Your goal
There is a line containing "apply Permutation_length in" in the entries below. Repeat that line and every line after it exactly, and nothing more.

Records
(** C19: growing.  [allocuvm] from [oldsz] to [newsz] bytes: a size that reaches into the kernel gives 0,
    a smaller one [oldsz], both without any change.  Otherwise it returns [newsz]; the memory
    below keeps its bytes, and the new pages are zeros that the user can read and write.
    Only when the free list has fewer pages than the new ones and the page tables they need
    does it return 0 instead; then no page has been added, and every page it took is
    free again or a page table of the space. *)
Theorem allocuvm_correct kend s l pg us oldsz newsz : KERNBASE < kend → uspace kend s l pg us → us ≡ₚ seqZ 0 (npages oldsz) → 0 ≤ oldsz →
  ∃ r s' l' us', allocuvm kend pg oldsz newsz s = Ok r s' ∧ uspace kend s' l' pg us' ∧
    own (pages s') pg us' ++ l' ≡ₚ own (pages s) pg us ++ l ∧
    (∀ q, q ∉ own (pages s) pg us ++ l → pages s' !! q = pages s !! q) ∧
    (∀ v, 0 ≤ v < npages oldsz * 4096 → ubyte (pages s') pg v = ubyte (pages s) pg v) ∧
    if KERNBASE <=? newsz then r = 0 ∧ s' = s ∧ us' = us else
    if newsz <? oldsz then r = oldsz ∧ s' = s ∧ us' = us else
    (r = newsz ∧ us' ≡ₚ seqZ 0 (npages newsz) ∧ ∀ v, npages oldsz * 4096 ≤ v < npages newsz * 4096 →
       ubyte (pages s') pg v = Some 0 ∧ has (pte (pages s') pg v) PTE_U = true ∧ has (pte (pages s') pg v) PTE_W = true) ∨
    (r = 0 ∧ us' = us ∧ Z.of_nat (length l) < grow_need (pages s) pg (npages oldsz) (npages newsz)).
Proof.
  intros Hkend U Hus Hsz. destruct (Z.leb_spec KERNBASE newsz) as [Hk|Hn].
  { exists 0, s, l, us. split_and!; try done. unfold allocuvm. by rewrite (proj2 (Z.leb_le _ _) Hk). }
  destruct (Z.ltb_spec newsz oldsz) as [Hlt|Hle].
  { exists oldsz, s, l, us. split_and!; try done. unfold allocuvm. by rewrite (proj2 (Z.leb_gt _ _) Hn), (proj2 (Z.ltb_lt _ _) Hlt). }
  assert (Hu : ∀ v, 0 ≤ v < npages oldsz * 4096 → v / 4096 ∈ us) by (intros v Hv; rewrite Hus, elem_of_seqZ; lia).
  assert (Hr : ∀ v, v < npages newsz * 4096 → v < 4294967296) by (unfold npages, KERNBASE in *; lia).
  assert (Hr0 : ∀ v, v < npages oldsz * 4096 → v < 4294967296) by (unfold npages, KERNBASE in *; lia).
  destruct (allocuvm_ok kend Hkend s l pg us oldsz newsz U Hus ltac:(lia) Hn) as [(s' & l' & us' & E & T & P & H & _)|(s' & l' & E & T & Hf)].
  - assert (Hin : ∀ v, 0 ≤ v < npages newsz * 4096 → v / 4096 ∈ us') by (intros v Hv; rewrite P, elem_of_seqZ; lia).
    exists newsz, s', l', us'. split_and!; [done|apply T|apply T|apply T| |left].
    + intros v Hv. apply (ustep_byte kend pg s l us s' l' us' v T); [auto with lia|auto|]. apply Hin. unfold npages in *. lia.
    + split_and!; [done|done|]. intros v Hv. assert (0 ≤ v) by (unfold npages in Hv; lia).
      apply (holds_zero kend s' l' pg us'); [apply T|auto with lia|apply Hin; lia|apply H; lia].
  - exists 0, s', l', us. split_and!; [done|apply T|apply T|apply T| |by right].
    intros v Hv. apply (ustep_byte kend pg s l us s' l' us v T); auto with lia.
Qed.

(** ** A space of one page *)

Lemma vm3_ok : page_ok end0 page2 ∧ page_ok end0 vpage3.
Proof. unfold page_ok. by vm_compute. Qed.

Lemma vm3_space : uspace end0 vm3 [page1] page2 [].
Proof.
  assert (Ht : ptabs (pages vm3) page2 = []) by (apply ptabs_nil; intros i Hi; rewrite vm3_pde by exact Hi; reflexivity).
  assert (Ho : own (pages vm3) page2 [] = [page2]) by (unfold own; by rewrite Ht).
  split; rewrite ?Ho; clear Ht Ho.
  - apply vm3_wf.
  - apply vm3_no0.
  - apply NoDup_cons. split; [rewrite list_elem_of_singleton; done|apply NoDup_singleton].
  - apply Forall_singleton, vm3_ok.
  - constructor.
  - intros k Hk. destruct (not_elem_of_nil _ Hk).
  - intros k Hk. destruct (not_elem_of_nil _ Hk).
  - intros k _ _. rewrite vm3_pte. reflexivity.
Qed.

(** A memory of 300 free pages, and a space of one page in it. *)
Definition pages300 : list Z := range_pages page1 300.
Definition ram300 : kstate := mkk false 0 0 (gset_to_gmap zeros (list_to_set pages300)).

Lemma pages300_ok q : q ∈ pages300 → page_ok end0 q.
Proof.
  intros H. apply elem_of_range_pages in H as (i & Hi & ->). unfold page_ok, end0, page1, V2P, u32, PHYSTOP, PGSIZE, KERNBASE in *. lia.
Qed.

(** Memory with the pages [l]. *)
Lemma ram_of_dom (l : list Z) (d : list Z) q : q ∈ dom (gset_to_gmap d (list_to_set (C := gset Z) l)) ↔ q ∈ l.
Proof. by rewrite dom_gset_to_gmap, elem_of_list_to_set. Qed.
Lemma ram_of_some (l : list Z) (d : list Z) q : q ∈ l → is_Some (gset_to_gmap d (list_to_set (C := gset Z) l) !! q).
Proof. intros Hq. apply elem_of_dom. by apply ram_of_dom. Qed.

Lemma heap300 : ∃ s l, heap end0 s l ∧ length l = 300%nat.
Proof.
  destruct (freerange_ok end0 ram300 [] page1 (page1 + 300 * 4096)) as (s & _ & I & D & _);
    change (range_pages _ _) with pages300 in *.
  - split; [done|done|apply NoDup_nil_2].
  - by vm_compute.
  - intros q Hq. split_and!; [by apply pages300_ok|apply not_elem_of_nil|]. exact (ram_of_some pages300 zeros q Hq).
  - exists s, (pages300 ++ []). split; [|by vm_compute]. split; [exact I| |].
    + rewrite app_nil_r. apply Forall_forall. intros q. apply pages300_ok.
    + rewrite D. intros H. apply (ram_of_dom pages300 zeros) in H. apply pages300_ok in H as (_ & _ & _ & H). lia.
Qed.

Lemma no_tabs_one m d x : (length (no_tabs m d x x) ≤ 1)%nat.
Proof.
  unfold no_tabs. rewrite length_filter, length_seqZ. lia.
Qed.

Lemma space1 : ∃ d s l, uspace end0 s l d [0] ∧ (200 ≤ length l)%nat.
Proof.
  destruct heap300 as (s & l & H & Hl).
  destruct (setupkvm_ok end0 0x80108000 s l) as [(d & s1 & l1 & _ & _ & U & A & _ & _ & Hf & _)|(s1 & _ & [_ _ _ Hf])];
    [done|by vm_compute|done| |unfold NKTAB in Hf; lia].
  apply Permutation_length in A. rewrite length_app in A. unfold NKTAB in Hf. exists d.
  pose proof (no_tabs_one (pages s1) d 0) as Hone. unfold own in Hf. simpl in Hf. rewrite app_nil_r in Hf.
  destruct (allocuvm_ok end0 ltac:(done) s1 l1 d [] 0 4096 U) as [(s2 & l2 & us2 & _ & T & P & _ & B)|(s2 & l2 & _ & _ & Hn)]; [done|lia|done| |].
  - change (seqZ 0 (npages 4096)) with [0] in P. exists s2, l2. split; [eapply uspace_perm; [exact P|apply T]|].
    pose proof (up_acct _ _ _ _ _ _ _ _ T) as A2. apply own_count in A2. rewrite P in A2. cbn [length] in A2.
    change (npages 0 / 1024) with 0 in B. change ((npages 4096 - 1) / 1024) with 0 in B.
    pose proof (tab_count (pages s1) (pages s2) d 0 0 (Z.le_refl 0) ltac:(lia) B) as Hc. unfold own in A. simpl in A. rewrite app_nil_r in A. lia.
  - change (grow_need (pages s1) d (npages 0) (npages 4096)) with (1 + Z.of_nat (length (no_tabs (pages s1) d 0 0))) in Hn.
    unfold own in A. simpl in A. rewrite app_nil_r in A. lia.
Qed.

Result for this exercise
  apply Permutation_length in A. rewrite length_app in A. unfold NKTAB in Hf. exists d.
  pose proof (no_tabs_one (pages s1) d 0) as Hone. unfold own in Hf. simpl in Hf. rewrite app_nil_r in Hf.
  destruct (allocuvm_ok end0 ltac:(done) s1 l1 d [] 0 4096 U) as [(s2 & l2 & us2 & _ & T & P & _ & B)|(s2 & l2 & _ & _ & Hn)]; [done|lia|done| |].
  - change (seqZ 0 (npages 4096)) with [0] in P. exists s2, l2. split; [eapply uspace_perm; [exact P|apply T]|].
    pose proof (up_acct _ _ _ _ _ _ _ _ T) as A2. apply own_count in A2. rewrite P in A2. cbn [length] in A2.
    change (npages 0 / 1024) with 0 in B. change ((npages 4096 - 1) / 1024) with 0 in B.
    pose proof (tab_count (pages s1) (pages s2) d 0 0 (Z.le_refl 0) ltac:(lia) B) as Hc. unfold own in A. simpl in A. rewrite app_nil_r in A. lia.
  - change (grow_need (pages s1) d (npages 0) (npages 4096)) with (1 + Z.of_nat (length (no_tabs (pages s1) d 0 0))) in Hn.
    unfold own in A. simpl in A. rewrite app_nil_r in A. lia.
Qed.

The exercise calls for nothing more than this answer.